-- Records for this task follows --

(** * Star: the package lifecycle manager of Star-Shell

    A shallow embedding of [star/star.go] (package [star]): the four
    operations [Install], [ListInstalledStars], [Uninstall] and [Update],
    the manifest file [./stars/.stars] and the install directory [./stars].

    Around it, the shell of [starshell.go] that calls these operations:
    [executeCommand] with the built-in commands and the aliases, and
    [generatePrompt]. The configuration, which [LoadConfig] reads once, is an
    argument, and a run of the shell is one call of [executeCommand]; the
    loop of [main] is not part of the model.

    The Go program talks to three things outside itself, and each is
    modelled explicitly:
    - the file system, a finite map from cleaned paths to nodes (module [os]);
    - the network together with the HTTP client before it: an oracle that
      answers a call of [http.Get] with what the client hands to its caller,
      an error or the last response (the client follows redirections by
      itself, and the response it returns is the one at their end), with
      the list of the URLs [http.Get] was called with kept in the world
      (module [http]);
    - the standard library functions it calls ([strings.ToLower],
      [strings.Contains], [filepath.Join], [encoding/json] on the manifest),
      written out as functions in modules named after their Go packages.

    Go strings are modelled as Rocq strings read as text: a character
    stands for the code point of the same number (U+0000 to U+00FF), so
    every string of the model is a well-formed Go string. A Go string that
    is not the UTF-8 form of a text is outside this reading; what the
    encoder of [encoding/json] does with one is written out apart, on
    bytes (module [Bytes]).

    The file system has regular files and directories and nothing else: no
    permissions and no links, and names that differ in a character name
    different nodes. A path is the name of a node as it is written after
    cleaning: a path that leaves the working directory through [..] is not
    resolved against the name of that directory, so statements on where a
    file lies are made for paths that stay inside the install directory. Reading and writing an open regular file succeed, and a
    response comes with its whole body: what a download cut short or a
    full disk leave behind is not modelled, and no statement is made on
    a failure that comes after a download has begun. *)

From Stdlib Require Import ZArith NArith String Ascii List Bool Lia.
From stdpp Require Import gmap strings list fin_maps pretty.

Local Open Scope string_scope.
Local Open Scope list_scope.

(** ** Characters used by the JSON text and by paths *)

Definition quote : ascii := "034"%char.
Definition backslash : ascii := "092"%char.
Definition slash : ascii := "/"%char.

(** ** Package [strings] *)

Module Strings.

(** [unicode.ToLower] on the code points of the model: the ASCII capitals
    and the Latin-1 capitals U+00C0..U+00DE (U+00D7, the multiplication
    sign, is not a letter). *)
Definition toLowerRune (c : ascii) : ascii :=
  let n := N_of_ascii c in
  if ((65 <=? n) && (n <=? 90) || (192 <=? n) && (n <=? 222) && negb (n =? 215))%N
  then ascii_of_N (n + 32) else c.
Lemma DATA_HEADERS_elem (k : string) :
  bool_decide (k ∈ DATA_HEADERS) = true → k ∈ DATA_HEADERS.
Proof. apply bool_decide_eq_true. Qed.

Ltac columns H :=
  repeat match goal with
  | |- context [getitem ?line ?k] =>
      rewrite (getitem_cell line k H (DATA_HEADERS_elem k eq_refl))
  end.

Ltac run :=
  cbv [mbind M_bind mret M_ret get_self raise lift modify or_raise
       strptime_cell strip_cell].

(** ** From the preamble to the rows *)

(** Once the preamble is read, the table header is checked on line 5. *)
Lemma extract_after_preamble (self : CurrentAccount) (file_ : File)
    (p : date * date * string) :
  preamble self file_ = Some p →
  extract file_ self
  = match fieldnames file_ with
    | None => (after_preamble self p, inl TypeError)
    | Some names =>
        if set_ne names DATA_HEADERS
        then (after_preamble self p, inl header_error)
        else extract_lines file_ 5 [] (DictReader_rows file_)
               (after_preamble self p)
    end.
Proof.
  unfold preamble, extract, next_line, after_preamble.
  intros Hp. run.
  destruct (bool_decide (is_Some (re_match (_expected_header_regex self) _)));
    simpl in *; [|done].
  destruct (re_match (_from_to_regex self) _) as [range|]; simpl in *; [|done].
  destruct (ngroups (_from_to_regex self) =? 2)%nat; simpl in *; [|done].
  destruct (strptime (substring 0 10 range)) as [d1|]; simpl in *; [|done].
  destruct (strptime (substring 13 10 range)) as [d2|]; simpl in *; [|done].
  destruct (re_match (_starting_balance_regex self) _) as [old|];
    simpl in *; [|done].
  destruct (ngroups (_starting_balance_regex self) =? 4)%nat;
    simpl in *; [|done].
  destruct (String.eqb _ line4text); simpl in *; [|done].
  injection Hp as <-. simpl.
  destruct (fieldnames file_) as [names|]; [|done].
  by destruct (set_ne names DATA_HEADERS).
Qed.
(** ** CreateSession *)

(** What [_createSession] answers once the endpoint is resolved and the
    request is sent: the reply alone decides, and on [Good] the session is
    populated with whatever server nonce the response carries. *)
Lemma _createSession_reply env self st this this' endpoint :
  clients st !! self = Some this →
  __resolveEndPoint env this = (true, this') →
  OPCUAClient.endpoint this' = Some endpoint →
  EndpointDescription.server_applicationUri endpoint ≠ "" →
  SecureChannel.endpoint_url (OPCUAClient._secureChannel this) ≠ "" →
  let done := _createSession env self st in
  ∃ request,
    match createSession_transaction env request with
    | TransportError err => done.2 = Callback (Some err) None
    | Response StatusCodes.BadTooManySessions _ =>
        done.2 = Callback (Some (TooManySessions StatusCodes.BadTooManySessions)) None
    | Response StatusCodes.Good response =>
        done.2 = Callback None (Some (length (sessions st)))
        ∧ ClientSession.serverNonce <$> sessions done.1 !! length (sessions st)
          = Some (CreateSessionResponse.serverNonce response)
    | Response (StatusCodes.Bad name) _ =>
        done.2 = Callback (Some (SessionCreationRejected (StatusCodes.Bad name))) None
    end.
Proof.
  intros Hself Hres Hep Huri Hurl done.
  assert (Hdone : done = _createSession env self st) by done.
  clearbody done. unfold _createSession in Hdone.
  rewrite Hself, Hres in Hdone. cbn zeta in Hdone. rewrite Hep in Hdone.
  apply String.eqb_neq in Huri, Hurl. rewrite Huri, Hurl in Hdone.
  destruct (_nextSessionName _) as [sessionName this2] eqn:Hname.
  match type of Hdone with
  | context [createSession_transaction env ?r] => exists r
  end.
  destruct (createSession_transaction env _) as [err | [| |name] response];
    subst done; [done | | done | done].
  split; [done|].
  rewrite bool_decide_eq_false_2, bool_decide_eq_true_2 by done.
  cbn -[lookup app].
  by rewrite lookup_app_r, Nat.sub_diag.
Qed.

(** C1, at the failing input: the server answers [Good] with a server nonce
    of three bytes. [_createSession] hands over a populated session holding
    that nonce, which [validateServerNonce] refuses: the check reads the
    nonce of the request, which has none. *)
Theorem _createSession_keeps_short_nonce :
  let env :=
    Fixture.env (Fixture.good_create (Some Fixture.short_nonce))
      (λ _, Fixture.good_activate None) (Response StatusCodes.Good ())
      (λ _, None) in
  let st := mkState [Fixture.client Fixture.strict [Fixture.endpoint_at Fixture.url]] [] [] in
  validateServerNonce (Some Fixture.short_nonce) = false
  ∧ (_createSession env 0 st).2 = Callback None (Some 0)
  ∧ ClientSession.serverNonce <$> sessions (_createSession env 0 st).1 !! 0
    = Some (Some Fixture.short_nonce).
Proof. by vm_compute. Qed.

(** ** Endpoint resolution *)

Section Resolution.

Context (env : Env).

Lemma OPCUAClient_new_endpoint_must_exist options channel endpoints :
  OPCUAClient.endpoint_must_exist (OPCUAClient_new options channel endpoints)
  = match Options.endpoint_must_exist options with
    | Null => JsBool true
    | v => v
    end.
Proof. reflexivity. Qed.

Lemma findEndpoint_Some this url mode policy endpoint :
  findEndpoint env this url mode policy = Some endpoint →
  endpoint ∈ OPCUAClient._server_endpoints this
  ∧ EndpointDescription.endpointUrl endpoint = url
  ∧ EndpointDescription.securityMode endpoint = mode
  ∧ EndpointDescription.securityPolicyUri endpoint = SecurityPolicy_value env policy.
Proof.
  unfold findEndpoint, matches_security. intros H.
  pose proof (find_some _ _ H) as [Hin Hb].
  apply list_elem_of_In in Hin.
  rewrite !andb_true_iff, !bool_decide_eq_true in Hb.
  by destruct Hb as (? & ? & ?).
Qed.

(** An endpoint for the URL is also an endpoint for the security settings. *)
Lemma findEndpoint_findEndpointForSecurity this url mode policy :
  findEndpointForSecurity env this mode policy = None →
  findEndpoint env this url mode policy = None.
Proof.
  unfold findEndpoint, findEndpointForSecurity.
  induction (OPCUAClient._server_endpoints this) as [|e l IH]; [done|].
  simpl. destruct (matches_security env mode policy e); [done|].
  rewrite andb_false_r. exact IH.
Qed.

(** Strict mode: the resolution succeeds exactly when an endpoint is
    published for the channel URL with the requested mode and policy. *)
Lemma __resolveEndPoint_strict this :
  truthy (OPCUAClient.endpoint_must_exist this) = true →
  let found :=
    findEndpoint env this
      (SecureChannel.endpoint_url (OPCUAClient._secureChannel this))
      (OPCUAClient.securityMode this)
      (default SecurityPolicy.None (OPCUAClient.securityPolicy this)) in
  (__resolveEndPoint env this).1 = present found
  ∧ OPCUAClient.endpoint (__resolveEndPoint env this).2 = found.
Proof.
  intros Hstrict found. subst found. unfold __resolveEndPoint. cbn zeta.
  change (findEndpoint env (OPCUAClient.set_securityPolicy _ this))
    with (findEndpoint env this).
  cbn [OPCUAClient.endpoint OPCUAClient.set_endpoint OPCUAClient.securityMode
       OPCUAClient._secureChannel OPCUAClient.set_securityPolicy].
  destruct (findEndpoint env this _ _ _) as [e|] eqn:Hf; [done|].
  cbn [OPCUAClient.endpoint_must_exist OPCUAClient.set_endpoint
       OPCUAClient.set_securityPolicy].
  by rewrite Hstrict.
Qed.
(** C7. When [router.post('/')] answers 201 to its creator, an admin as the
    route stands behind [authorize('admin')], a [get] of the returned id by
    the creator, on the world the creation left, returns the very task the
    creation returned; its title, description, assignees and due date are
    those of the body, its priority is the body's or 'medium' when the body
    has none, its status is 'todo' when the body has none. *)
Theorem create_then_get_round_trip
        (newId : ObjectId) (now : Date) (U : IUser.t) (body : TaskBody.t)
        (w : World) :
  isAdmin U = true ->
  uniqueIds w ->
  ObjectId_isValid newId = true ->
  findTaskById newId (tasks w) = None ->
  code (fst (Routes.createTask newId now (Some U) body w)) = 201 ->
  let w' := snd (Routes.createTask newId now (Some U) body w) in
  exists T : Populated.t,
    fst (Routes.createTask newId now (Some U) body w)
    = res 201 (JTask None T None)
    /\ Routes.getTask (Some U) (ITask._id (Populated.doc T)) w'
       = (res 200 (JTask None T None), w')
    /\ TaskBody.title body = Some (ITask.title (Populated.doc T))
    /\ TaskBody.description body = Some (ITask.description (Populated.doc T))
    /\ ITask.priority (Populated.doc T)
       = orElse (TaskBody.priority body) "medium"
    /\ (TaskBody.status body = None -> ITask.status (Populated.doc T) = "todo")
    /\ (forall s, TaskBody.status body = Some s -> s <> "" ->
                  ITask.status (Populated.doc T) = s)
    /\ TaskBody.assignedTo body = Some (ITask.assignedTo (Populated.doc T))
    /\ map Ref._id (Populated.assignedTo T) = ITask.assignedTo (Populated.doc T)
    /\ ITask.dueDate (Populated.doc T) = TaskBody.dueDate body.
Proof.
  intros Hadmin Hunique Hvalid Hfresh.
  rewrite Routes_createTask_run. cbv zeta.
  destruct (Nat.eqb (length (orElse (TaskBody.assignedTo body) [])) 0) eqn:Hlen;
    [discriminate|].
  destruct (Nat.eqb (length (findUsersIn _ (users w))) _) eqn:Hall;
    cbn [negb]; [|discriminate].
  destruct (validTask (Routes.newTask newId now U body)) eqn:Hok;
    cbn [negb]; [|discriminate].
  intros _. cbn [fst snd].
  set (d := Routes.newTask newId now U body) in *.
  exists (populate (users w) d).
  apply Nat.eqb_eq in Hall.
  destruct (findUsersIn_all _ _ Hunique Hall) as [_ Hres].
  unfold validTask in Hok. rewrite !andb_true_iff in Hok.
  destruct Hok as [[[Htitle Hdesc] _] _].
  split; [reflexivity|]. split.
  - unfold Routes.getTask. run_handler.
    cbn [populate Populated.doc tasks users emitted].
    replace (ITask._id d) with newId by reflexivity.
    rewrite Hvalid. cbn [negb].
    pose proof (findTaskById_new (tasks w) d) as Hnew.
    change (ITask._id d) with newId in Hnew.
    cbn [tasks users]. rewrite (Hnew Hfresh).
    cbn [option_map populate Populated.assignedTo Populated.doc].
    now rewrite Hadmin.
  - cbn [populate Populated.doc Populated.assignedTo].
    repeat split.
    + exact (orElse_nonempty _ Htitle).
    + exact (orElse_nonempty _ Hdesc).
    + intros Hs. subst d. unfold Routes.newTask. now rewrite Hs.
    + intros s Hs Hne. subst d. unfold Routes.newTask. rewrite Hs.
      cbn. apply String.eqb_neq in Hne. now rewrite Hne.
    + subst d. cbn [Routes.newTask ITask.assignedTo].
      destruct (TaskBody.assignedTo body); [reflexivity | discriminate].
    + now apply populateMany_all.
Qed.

-- Records for this task concluded --

### What this task involves
Report, from the entries above, each line where "getTask" is found.

### Result of this exercise
    /\ Routes.getTask (Some U) (ITask._id (Populated.doc T)) w'
  - unfold Routes.getTask. run_handler.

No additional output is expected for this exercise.